[The problem]:
Produce a verbatim transcription of all records.

[Input records]:
Definition readStringArray (params : list (string * JsValue)) (key : string)
  : option (list string) :=
  match lookupField params key with
  | VArray raw =>
      let values := List.filter nonEmpty (List.map trim (stringEntries raw)) in
      match values with
      | [] => None
      | _ :: _ => Some values
      end
  | VString raw =>
      let value := trim raw in
      if falsyString (Some value) then None else Some [value]
  | _ => None
  end.

(** The argument [execute] hands to [impl.executeSearchDomain]. *)
Record SearchDomainInput : Type := {
  domain_name : string;
  tlds : option (list string);
  registrars : option (list string)
}.

(** The [search_domain] case of [execute], up to the call of the
    implementation. *)
Definition searchDomainInput (urlHostname : string -> option string)
    (params : list (string * JsValue)) : ToolOutcome SearchDomainInput :=
  match readString params "domain_name" true with
  | ThrowToolInputError message => ThrowToolInputError message
  | Done None => ThrowToolInputError "domain_name required"
  | Done (Some domainInput) =>
      let parsed := parseApexDomainOrName urlHostname domainInput in
      let tldsRaw :=
        if falsyString (tld parsed) then readStringArray params "tlds"
        else Some [nullish (tld parsed) ""] in
      Done {| domain_name := name parsed;
              tlds := option_map
                        (fun raw => List.filter nonEmpty
                                      (List.map normalizeTld raw))
                        tldsRaw;
              registrars := readStringArray params "registrars" |}
  end.

(** [Set.prototype.add] on a set kept in insertion order. *)
Definition setAdd (set : list string) (value : string) : list string :=
  if List.existsb (String.eqb value) set then set
  else (set ++ [value])%list.

(** The loop of the [bulk_search] case: the names pushed to
    [normalizedDomains] and the set [inferredTlds]. *)
Fixpoint collectBulkDomains (urlHostname : string -> option string)
    (rawDomains : list string) (normalizedDomains inferredTlds : list string)
  : list string * list string :=
  match rawDomains with
  | [] => (normalizedDomains, inferredTlds)
  | rawDomain :: rest =>
      let parsed := parseApexDomainOrName urlHostname rawDomain in
      collectBulkDomains urlHostname rest
        (normalizedDomains ++ [name parsed])%list
        (if falsyString (tld parsed) then inferredTlds
         else setAdd inferredTlds (normalizeTld (nullish (tld parsed) "")))
  end.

[Result below]:
Definition readStringArray (params : list (string * JsValue)) (key : string)
  : option (list string) :=
  match lookupField params key with
  | VArray raw =>
      let values := List.filter nonEmpty (List.map trim (stringEntries raw)) in
      match values with
      | [] => None
      | _ :: _ => Some values
      end
  | VString raw =>
      let value := trim raw in
      if falsyString (Some value) then None else Some [value]
  | _ => None
  end.

(** The argument [execute] hands to [impl.executeSearchDomain]. *)
Record SearchDomainInput : Type := {
  domain_name : string;
  tlds : option (list string);
  registrars : option (list string)
}.

(** The [search_domain] case of [execute], up to the call of the
    implementation. *)
Definition searchDomainInput (urlHostname : string -> option string)
    (params : list (string * JsValue)) : ToolOutcome SearchDomainInput :=
  match readString params "domain_name" true with
  | ThrowToolInputError message => ThrowToolInputError message
  | Done None => ThrowToolInputError "domain_name required"
  | Done (Some domainInput) =>
      let parsed := parseApexDomainOrName urlHostname domainInput in
      let tldsRaw :=
        if falsyString (tld parsed) then readStringArray params "tlds"
        else Some [nullish (tld parsed) ""] in
      Done {| domain_name := name parsed;
              tlds := option_map
                        (fun raw => List.filter nonEmpty
                                      (List.map normalizeTld raw))
                        tldsRaw;
              registrars := readStringArray params "registrars" |}
  end.

(** [Set.prototype.add] on a set kept in insertion order. *)
Definition setAdd (set : list string) (value : string) : list string :=
  if List.existsb (String.eqb value) set then set
  else (set ++ [value])%list.

(** The loop of the [bulk_search] case: the names pushed to
    [normalizedDomains] and the set [inferredTlds]. *)
Fixpoint collectBulkDomains (urlHostname : string -> option string)
    (rawDomains : list string) (normalizedDomains inferredTlds : list string)
  : list string * list string :=
  match rawDomains with
  | [] => (normalizedDomains, inferredTlds)
  | rawDomain :: rest =>
      let parsed := parseApexDomainOrName urlHostname rawDomain in
      collectBulkDomains urlHostname rest
        (normalizedDomains ++ [name parsed])%list
        (if falsyString (tld parsed) then inferredTlds
         else setAdd inferredTlds (normalizeTld (nullish (tld parsed) "")))
  end.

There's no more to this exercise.